The task: Please repeat exactly the lines below from the one containing "(split_ws_aux cur s)." down to the one containing "intros w [Hw", both included, and nothing else.

Information supplied:
******************************

(** [on_convert<ConnectorType>]: a connector currency received. *)
Definition on_convert (ConnectorType : connector) (trans : transfer)
           (args : relay_args) (state : relay_state) : ST world unit :=
  (* convert to relay *)
  let* '(relay_out, state1) :=
    convert_to_relay ConnectorType (quantity trans) state in
  if to_currency_type args =? RelayAccount then
    save_and_send (from trans) state1 relay_out (min_return args)
  else
    let* '(output, state2) :=
      convert_from_relay ConnectorType relay_out state1 in
    save_and_send (from trans) state2 output (min_return args).

Definition start_convert (k : currency_kind) (trans : transfer)
  : ST world unit :=
  let* args := lift (unpack_relay_args (memo trans)) in
  assert (negb (to_currency_type args =? code_of k))
         SelfConversionRejected ;;;
  let* state := read_relay_state in
  match k with
  | KRelay => on_convert_relay trans args state
  | KFirst => on_convert first_connector trans args state
  | KSecond => on_convert second_connector trans args state
  end.

(** [on( relay_currency::transfer )] *)
Definition on_relay_transfer (trans : transfer) : ST world unit :=
  in_currency RelayAccount (on_transfer auth trans) ;;;
  if to trans =? RelayAccount then start_convert KRelay trans
  else ret tt.

(** [on<Currency>( Currency::transfer )] *)
Definition on_currency_transfer (k : currency_kind) (trans : transfer)
  : ST world unit :=
  if to trans =? RelayAccount then start_convert k trans
  else assert (from trans =? RelayAccount) UnexpectedNotification.

(** [apply( code, action )]; [payload] is what [unpack_action] reads. *)
Definition apply (code : account_name) (action : action_name)
           (payload : transfer) : ST world unit :=
  if code =? RelayAccount then
    if action =? N_transfer then on_relay_transfer payload else ret tt
  else if code =? FirstCurrency then
    if action =? N_transfer then on_currency_transfer KFirst payload
    else ret tt
  else if code =? FirstCurrency then
    if action =? N_transfer then on_currency_transfer KSecond payload
    else ret tt
  else
    fail UnknownActionNotification.

End Relay.

(** *** Observations used by the properties *)

(** The relay's holding of a connector's currency, as a read would see it. *)
Definition connector_balance (RelayAccount : account_name) (c : connector)
           (w : world) : N :=
  balance_of (ledger_of w (currency_type c)) RelayAccount.

(** The world after a handler ran in the currency [code] without changing
    its ledger. *)
Definition after_read (code : account_name) (w : world) : world :=
  {| ledgers := <[code := ledger_of w code]> (ledgers w);
     stored_state := stored_state w;
     sent := sent w |}.
(** ** Catalog and counts *)

Lemma resource_types_nodup : NoDup resource_types.
Proof.
  unfold resource_types.
  repeat (constructor; [cbn [In]; intuition discriminate |]).
  constructor.
Qed.

Lemma blocks_in_types (types : list string) :
  forall (counts : list nat) (s : string),
    In s (flat_map (fun tn => repeat (fst tn) (snd tn)) (combine types counts)) ->
    In s types.
Proof.
  induction types as [|t types IH]; intros [|n counts] s;
    cbn [combine flat_map fst snd]; try (intros []).
  intros H. apply in_app_or in H. destruct H as [H | H].
  - apply repeat_spec in H. left. symmetry. exact H.
  - right. exact (IH counts s H).
Qed.

Lemma filter_repeat_same (t : string) (n : nat) :
  filter (fun s => s =s t) (repeat t n) = repeat t n.
Proof.
  induction n as [|n IH]; cbn [repeat filter]; [reflexivity |].
  rewrite String.eqb_refl, IH. reflexivity.
Qed.

Lemma filter_repeat_other (t t' : string) (n : nat) :
  t' <> t -> filter (fun s => s =s t) (repeat t' n) = [].
Proof.
  intros Hne. induction n as [|n IH]; cbn [repeat filter]; [reflexivity |].
  destruct (t' =s t) eqn:E; [apply String.eqb_eq in E; contradiction | exact IH].
Qed.

Lemma filter_absent (t : string) (l : list string) :
  ~ In t l -> filter (fun s => s =s t) l = [].
Proof.
  induction l as [|x l IH]; cbn [filter In]; intros H; [reflexivity |].
  destruct (x =s t) eqn:E; [apply String.eqb_eq in E; exfalso; auto | apply IH; tauto].
Qed.
(** ** The excerpt *)

Module ExcerptTheory.
Import Py Re PyVal Publish ReTheory StringTheory.

(** The markers [derive_excerpt] removes. *)
Definition is_marker (c : N) : bool := existsb (N.eqb c) (lit "#*_>`").

(** Every character of [s] is a character of [t]. *)
Definition chars_of (s t : pystr) : Prop := forall c, In c s -> In c t.

Lemma chars_of_refl (s : pystr) : chars_of s s.
Proof. intros c Hc. exact Hc. Qed.

Lemma chars_of_trans (s t u : pystr) : chars_of s t -> chars_of t u -> chars_of s u.
Proof. intros Hst Htu c Hc. apply Htu, Hst, Hc. Qed.

Lemma chars_of_take (n : nat) (s : pystr) : chars_of (take n s) s.
Proof. intros c Hc. apply list_elem_of_In. apply list_elem_of_In in Hc.
       exact (subseteq_take n s c Hc). Qed.

Lemma chars_of_app_r (a s : pystr) : chars_of s (a ++ s).
Proof. intros c Hc. apply in_or_app. right. exact Hc. Qed.

(** The groups a match closes are pieces of the subject. *)
Lemma matches_caps (r : regex) :
  forall pos s caps pos' s' caps',
    matches r pos s caps pos' s' caps' ->
    exists new, caps' = caps ++ new /\ Forall (fun g => chars_of g s) new.
Proof.
  induction r as [|c|p|r1 IH1 r2 IH2|g p|r1 IH1| |];
    intros pos s caps pos' s' caps'; cbn [matches].
  - intros (_ & _ & ->). exists []. rewrite app_nil_r. auto.
  - intros (_ & _ & ->). exists []. rewrite app_nil_r. auto.
  - intros (c & _ & _ & _ & ->). exists []. rewrite app_nil_r. auto.
  - intros (p1 & s1 & c1 & Hm1 & Hm2).
    destruct (IH1 _ _ _ _ _ _ Hm1) as (n1 & -> & Hn1).
    destruct (IH2 _ _ _ _ _ _ Hm2) as (n2 & -> & Hn2).
    destruct (matches_span _ _ _ _ _ _ _ Hm1) as (a & -> & _).
    exists (n1 ++ n2). rewrite app_assoc. split; [reflexivity|].
    apply Forall_app. split; [exact Hn1|].
    eapply Forall_impl; [exact Hn2|]. intros g Hg.
    exact (chars_of_trans _ _ _ Hg (chars_of_app_r a s1)).
  - intros (a & _ & _ & _ & ->). exists []. rewrite app_nil_r. auto.
  - intros (c1 & Hm1 & ->).
    destruct (IH1 _ _ _ _ _ _ Hm1) as (n1 & -> & Hn1).
    exists (n1 ++ [take (pos' - pos) s]). rewrite app_assoc. split; [reflexivity|].
    apply Forall_app. split; [exact Hn1|]. constructor; [apply chars_of_take|constructor].
  - intros (_ & _ & _ & ->). exists []. rewrite app_nil_r. auto.
  - intros (_ & _ & _ & ->). exists []. rewrite app_nil_r. auto.
Qed.

Lemma match_at_caps (r : regex) (pos : nat) (s rest : pystr) (caps : list pystr) :
  match_at r pos s = Some (rest, caps) -> Forall (fun g => chars_of g s) caps.
Proof.
  unfold match_at. intros (pos' & s' & caps' & Hm & [= <- <-])%run_sound.
  destruct (matches_caps _ _ _ _ _ _ _ Hm) as (new & -> & Hnew). exact Hnew.
Qed.

Lemma group_chars (i : nat) (caps : list pystr) (s : pystr) :
  Forall (fun g => chars_of g s) caps -> chars_of (group i caps) s.
Proof.
  intros Hcaps. unfold group.
  destruct (nth_in_or_default (i - 1) caps []) as [Hin| ->].
  - rewrite List.Forall_forall in Hcaps. exact (Hcaps _ Hin).
  - intros c [].
Qed.

(** A substitution that puts a group of the match in the place of the
    match adds no character. *)
Lemma sub_aux_chars (r : regex) (i : nat) (s : pystr) :
  forall skip pos, chars_of (sub_aux r (group i) skip pos s) s.
Proof.
  induction s as [|c rest IH]; intros skip pos x; cbn [sub_aux]; [auto|].
  destruct skip as [|n].
  - destruct (match_at r pos (c :: rest)) as [[rest' caps]|] eqn:Hm.
    + destruct (length (c :: rest) - length rest') as [|n].
      * intros [<-|Hx]; [left; reflexivity|right; exact (IH _ _ _ Hx)].
      * intros [Hx|Hx]%in_app_or.
        -- exact (group_chars i caps _ (match_at_caps _ _ _ _ _ Hm) x Hx).
        -- right. exact (IH _ _ _ Hx).
    + intros [<-|Hx]; [left; reflexivity|right; exact (IH _ _ _ Hx)].
  - intros Hx. right. exact (IH _ _ _ Hx).
Qed.

Lemma match_at_marker (pos : nat) (c : N) (rest : pystr) :
  match_at MARKER_RE pos (c :: rest) = if is_marker c then Some (rest, []) else None.
Proof. reflexivity. Qed.

(** Removing the markers is filtering them out. *)
Lemma sub_markers (s : pystr) :
  forall pos, sub_aux MARKER_RE (fun _ => []) 0 pos s = List.filter (fun c => negb (is_marker c)) s.
Proof.
  induction s as [|c rest IH]; intros pos; [reflexivity|].
  cbn [sub_aux]. rewrite match_at_marker.
  pose proof (IH (S pos)) as IH'.
  destruct (is_marker c) eqn:Hc.
  - replace (length (c :: rest) - length rest) with 1 by (cbn [length]; lia).
    cbn [app]. rewrite IH'. cbn [List.filter]. rewrite Hc. reflexivity.
  - rewrite IH'. cbn [List.filter]. rewrite Hc. reflexivity.
Qed.

Lemma strip_markup_chars (body : pystr) :
  Forall (fun c => is_marker c = false /\ In c body) (strip_markup body).
Proof.
  unfold strip_markup, re_sub. cbv zeta. rewrite sub_markers.
  apply List.Forall_forall. intros c Hc. apply filter_In in Hc as [Hc Hm].
  split; [destruct (is_marker c); [discriminate|reflexivity]|].
  exact (sub_aux_chars LINK_RE 1 body 0 0 c Hc).
Qed.

(** The pieces of a split are made of the characters of the text. *)
Lemma split_aux_chars (r : regex) (s : pystr) :
  forall skip pos cur piece,
    In piece (split_aux r skip pos cur s) -> chars_of piece (rev cur ++ s).
Proof.
  induction s as [|c rest IH]; intros skip pos cur piece; cbn [split_aux].
  - intros [<-|[]]. rewrite app_nil_r. apply chars_of_refl.
  - assert (Hnext : forall skip' pos',
               In piece (split_aux r skip' pos' (c :: cur) rest) ->
               chars_of piece (rev cur ++ c :: rest)).
    { intros skip' pos' Hin. specialize (IH _ _ _ _ Hin).
      cbn [rev] in IH. rewrite <- app_assoc in IH. exact IH. }
    assert (Hskip : forall skip' pos' cur',
               chars_of (rev cur') (rev cur) ->
               In piece (split_aux r skip' pos' cur' rest) ->
               chars_of piece (rev cur ++ c :: rest)).
    { intros skip' pos' cur' Hcur Hin x Hx. specialize (IH _ _ _ _ Hin x Hx).
      apply in_app_or in IH as [Hl|Hr]; apply in_or_app;
        [left; exact (Hcur x Hl)|right; right; exact Hr]. }
    destruct skip as [|n].
    + destruct (match_at r pos (c :: rest)) as [[rest' caps]|].
      * destruct (length (c :: rest) - length rest') as [|n]; [apply Hnext|].
        intros [<-|Hin].
        -- intros x Hx. apply in_or_app. left. exact Hx.
        -- apply (Hskip n (S pos) []); [intros x []|exact Hin].
      * apply Hnext.
    + apply (Hskip n (S pos) cur), chars_of_refl.
Qed.

Lemma re_split_chars (r : regex) (s piece : pystr) :
  In piece (re_split r s) -> chars_of piece s.
Proof. intros Hin. exact (split_aux_chars r s 0 0 [] piece Hin). Qed.

(** A word: not empty, and without white space. *)
Definition is_word (w : pystr) : Prop := w <> [] /\ Forall (fun c => isspace c = false) w.

Lemma split_ws_aux_words (s : pystr) :
  forall cur,
    Forall (fun c => isspace c = false) cur ->
    Forall (fun w => is_word w /\ chars_of w (rev cur ++ s)) (split_ws_aux cur s).
Proof.
  induction s as [|c rest IH]; intros cur Hcur; cbn [split_ws_aux].
  - destruct cur as [|x cur]; [constructor|].
    constructor; [|constructor]. rewrite app_nil_r.
    split; [|apply chars_of_refl]. split.
    + intros Hnil. apply (f_equal (@length N)) in Hnil.
      rewrite length_rev in Hnil. discriminate.
    + apply List.Forall_forall. intros y Hy. apply in_rev in Hy.
      rewrite List.Forall_forall in Hcur. exact (Hcur y Hy).
  - destruct (isspace c) eqn:Hc.
    + assert (Hrest : Forall (fun w => is_word w /\ chars_of w (rev cur ++ c :: rest))
                        (split_ws_aux [] rest)).
      { eapply Forall_impl; [exact (IH [] (List.Forall_nil _))|].
        intros w [Hw Hch]. split; [exact Hw|].
        intros x Hx. apply in_or_app. right. right. exact (Hch x Hx). }
      destruct cur as [|x cur]; [exact Hrest|].
      constructor; [|exact Hrest]. split.
      * split.
        -- intros Hnil. apply (f_equal (@length N)) in Hnil.
           rewrite length_rev in Hnil. discriminate.
        -- apply List.Forall_forall. intros y Hy. apply in_rev in Hy.
           rewrite List.Forall_forall in Hcur. exact (Hcur y Hy).
      * intros y Hy. apply in_or_app. left. exact Hy.
    + assert (Hcur' : Forall (fun c => isspace c = false) (c :: cur))
        by (constructor; assumption).
      specialize (IH (c :: cur) Hcur').
      cbn [rev] in IH. rewrite <- app_assoc in IH. exact IH.
Qed.

Lemma split_ws_words (s : pystr) :
  Forall (fun w => is_word w /\ chars_of w s) (split_ws s).
Proof. exact (split_ws_aux_words s [] (List.Forall_nil _)). Qed.

Lemma strip_chars (s : pystr) : chars_of (strip s) s.
Proof.
  destruct (strip_split s) as (a & b & Hs & _). intros c Hc.
  rewrite Hs. apply in_or_app. right. apply in_or_app. left. exact Hc.
Qed.
(** [np.reshape(inputs, (n_sequences, sequence_length, 1))]: every row must
    hold [sequence_length] values; each value becomes a row of its own. *)
Definition np_reshape (inputs : list (list Z)) (sequence_length : nat)
  : result (list (list (list Z))) :=
  if forallb (fun w => Nat.eqb (length w) sequence_length) inputs
  then Ok (map (map (fun v => [v])) inputs)
  else Err ValueError.

(** Lines 144-161, on the list [notes] that the parsing loop has collected;
    [sequence_length] is a length, a natural number. *)
Definition make_training_data (notes : list string) (sequence_length : nat)
  : result (list (list (list Z)) * list Z * list (string * Z)) :=
  let pitchnames := sorted (py_set notes) in
  let note_to_int := enumerate_from 0 pitchnames in
  let* windows :=
    windows_from note_to_int notes sequence_length
                 (length notes - sequence_length) 0 in
  let targets := snd windows in
  let* inputs := np_reshape (fst windows) sequence_length in
  Ok (inputs, targets, note_to_int).

(** Lines 314-317 of [main]: the vocabulary and its size. *)
Definition vocabulary (note_to_int : list (string * Z)) : list string :=
  map fst note_to_int.


(** ** Vocabulary of the statements *)

(** Music21 durations are never negative. *)
Definition well_timed (stream : list element) : Prop :=
  Forall (fun e => (0 <= quarterLength e)%Q) stream.

(** Read literally: every retained note of quantized duration 0 shows
    NOTE_OFF at its onset tick in the encoded array. *)
Definition zero_duration_shows_note_off (stream : list element) : Prop :=
  forall df n output,
    note_frame stream = Ok df -> n ∈ df -> dur n = 0 ->
    streamToNoteArray stream = Ok output ->
    output !! Z.to_nat (pos n) = Some MELODY_NOTE_OFF.

(** Read literally: where a retained note ends on the onset tick of a later
    retained note, the array holds the later note's pitch. *)
Definition later_onset_wins (stream : list element) : Prop :=
  forall df n1 n2 output,
    note_frame stream = Ok df -> n1 ∈ df -> n2 ∈ df ->
    pos n1 < pos n2 -> pos n1 + dur n1 = pos n2 ->
    streamToNoteArray stream = Ok output ->
    output !! Z.to_nat (pos n2) = Some (pitch n2).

******************************

Task result:
    Forall (fun w => is_word w /\ chars_of w (rev cur ++ s)) (split_ws_aux cur s).
Proof.
  induction s as [|c rest IH]; intros cur Hcur; cbn [split_ws_aux].
  - destruct cur as [|x cur]; [constructor|].
    constructor; [|constructor]. rewrite app_nil_r.
    split; [|apply chars_of_refl]. split.
    + intros Hnil. apply (f_equal (@length N)) in Hnil.
      rewrite length_rev in Hnil. discriminate.
    + apply List.Forall_forall. intros y Hy. apply in_rev in Hy.
      rewrite List.Forall_forall in Hcur. exact (Hcur y Hy).
  - destruct (isspace c) eqn:Hc.
    + assert (Hrest : Forall (fun w => is_word w /\ chars_of w (rev cur ++ c :: rest))
                        (split_ws_aux [] rest)).
      { eapply Forall_impl; [exact (IH [] (List.Forall_nil _))|].
        intros w [Hw Hch]. split; [exact Hw|].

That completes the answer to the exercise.